Hello I need help solving a statistics problem and have no idea where to start. Can anyone help?

In a recent national survey, the mean weekly allowance for a nine-year-old child from his or her parents was reported to be $3.65. A random sample of 45 nine-year-olds in northwestern Ohio revealed the mean allowance to be $3.69 with a standard deviation of .24. At the .05 level of significance, is there a difference in the mean allowances nationally and the mean allowances in northwestern Ohio for nine-year-olds?

Try a one-sample z-test for your problem.

Using the z-test formula to find the test statistic:
z = (sample mean - population mean)/(standard deviation divided by the square root of the sample size)
z = (3.69 - 3.65)/(.24/√45)

Finish the calculation. Use a z-table to determine the critical or cutoff value to reject or fail to reject the null hypothesis at .05 level of significance. This will be a two-tailed test because the problem is just asking if there is a difference. Keep that in mind when you are looking at the value in the table.

Once you have the value from the table, compare to the test statistic. If the test statistic exceeds the value from the table, reject the null and conclude a difference. If the test statistic does not exceed the value from the table, fail to reject the null and you cannot conclude a difference.

I hope this will help get you started on your problem.

Certainly, I can help you solve the statistics problem step by step.

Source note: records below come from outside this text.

Definition tcpReachable (s : natService) (st : tcpNat) : Prop := rtc pstep (tcpStart s) st.

(** ** The accounting *)

(** The goroutine holds a slot; is counted for [src]; tracks connection [pid]. *)
Definition holds (t : tcpThread) : Z :=
  match t with PAdd _ | PEndpoint _ | PDial _ | PProxy _ _ | PRelease _ => 1 | _ => 0 end.

Definition countedFor (src : bytes) (t : tcpThread) : Z :=
  match t with
  | PEndpoint s | PDial s | PProxy s _ | PRelease s | PRemove s => if bool_decide (s = src) then 1 else 0
  | _ => 0
  end.

Definition tracks (pid : nat) (t : tcpThread) : Z :=
  match t with PProxy _ p => if bool_decide (p = pid) then 1 else 0 | _ => 0 end.

Definition present {A} (o : option A) : Z := match o with Some _ => 1 | None => 0 end.

Record tcpInv (cap : option Z) (st : tcpNat) : Prop := {
  t_cap : tcpSem (tsvc st) = cap;
  t_held : held st = match cap with Some _ => lsum holds (tthreads st) | None => 0 end;
  t_bound : match cap with Some c => held st <= Z.max 0 c | None => True end;
  t_tracker : trackerOk (tsrc st);
  t_count : ∀ src, srcCount (tsrc st) src srcTCP = lsum (countedFor src) (tthreads st);
  t_pairs : ∀ pid, present (tcpConns st !! pid) = lsum (tracks pid) (tthreads st)
}.

Lemma holds_nonneg t : 0 <= holds t.
Proof. by destruct t. Qed.

Lemma countedFor_nonneg src t : 0 <= countedFor src t.
Proof. destruct t; cbn; try lia; case_bool_decide; lia. Qed.

Lemma tracks_nonneg pid t : 0 <= tracks pid t.
Proof. destruct t; cbn; try lia. case_bool_decide; lia. Qed.

Lemma step_held st t st' t' : handleTCPStep st t st' t' → tsvc st' = tsvc st ∧
  match tcpSem (tsvc st) with
  | Some c => held st' - lsum holds (option_list t') = held st - holds t ∧ held st' <= Z.max (held st) c
  | None => held st' = held st
  end.
Proof.
  intros Hs. destruct Hs; unfold tryAcquireTCP, releaseTCP in *; cbn; (split; [done|]);
    destruct (tcpSem (tsvc st)) as [c|]; try lia; try congruence.
  - destruct (Z.ltb_spec (held st) c); [|done]. injection Hroom as <-. lia.
  - destruct (Z.ltb_spec 0 (held st)); [|done]. injection Htok as <-. lia.
Qed.

Lemma step_tracker st t st' t' : handleTCPStep st t st' t' → trackerOk (tsrc st) → trackerOk (tsrc st').
Proof.
  intros Hs Ht. destruct Hs; try done; [apply (srcStep_ok _ (OAdd src srcTCP) Ht)|apply (srcStep_ok _ (ORemove src srcTCP) Ht)].
Qed.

To determine whether there is a significant difference between the mean allowances nationally and in northwestern Ohio for nine-year-olds, you can conduct a hypothesis test. Here's how you can approach it:

Step 1: Identify the null and alternative hypotheses.
- Null hypothesis (H0): There is no difference between the mean allowances nationally and in northwestern Ohio for nine-year-olds.
- Alternative hypothesis (HA): There is a difference between the mean allowances nationally and in northwestern Ohio for nine-year-olds.

Step 2: Choose the appropriate statistical test.
Since you have the mean and standard deviation of a sample, and you want to compare it with a known population mean, you can use a one-sample t-test.

Step 3: Set the level of significance.
In this case, the level of significance is given as 0.05.

Step 4: Calculate the test statistic.
The formula for the one-sample t-test is:
t = (x̄ - μ) / (s / √n)
Where:
x̄ : sample mean
μ : population mean under the null hypothesis
s : sample standard deviation
n : sample size

For this problem:
x̄ = $3.69
μ = $3.65
s = 0.24
n = 45

Substituting the values:
t = (3.69 - 3.65) / (0.24 / √45)

Step 5: Determine the critical value.
To determine the critical value, you need to refer to the t-distribution table or use statistical software. Since the sample size is large (n > 30), the t-distribution can be approximated to the standard normal distribution. For a significance level of 0.05, the critical value for a two-tailed test is approximately ±1.96.

Step 6: Compare the test statistic with the critical value.
If the test statistic falls within the critical region (outside the range of -1.96 to 1.96), you reject the null hypothesis. Otherwise, you fail to reject the null hypothesis.

Step 7: Draw a conclusion.
Based on the test statistic comparing the national mean and mean allowance in northwestern Ohio, and comparing it with the critical value, you can determine whether to reject or fail to reject the null hypothesis. If you reject the null hypothesis, it means there is a significant difference between the means of the two groups. If you fail to reject the null hypothesis, it means there is no significant difference.

I hope this helps you get started on solving the problem. Let me know if you have any further questions!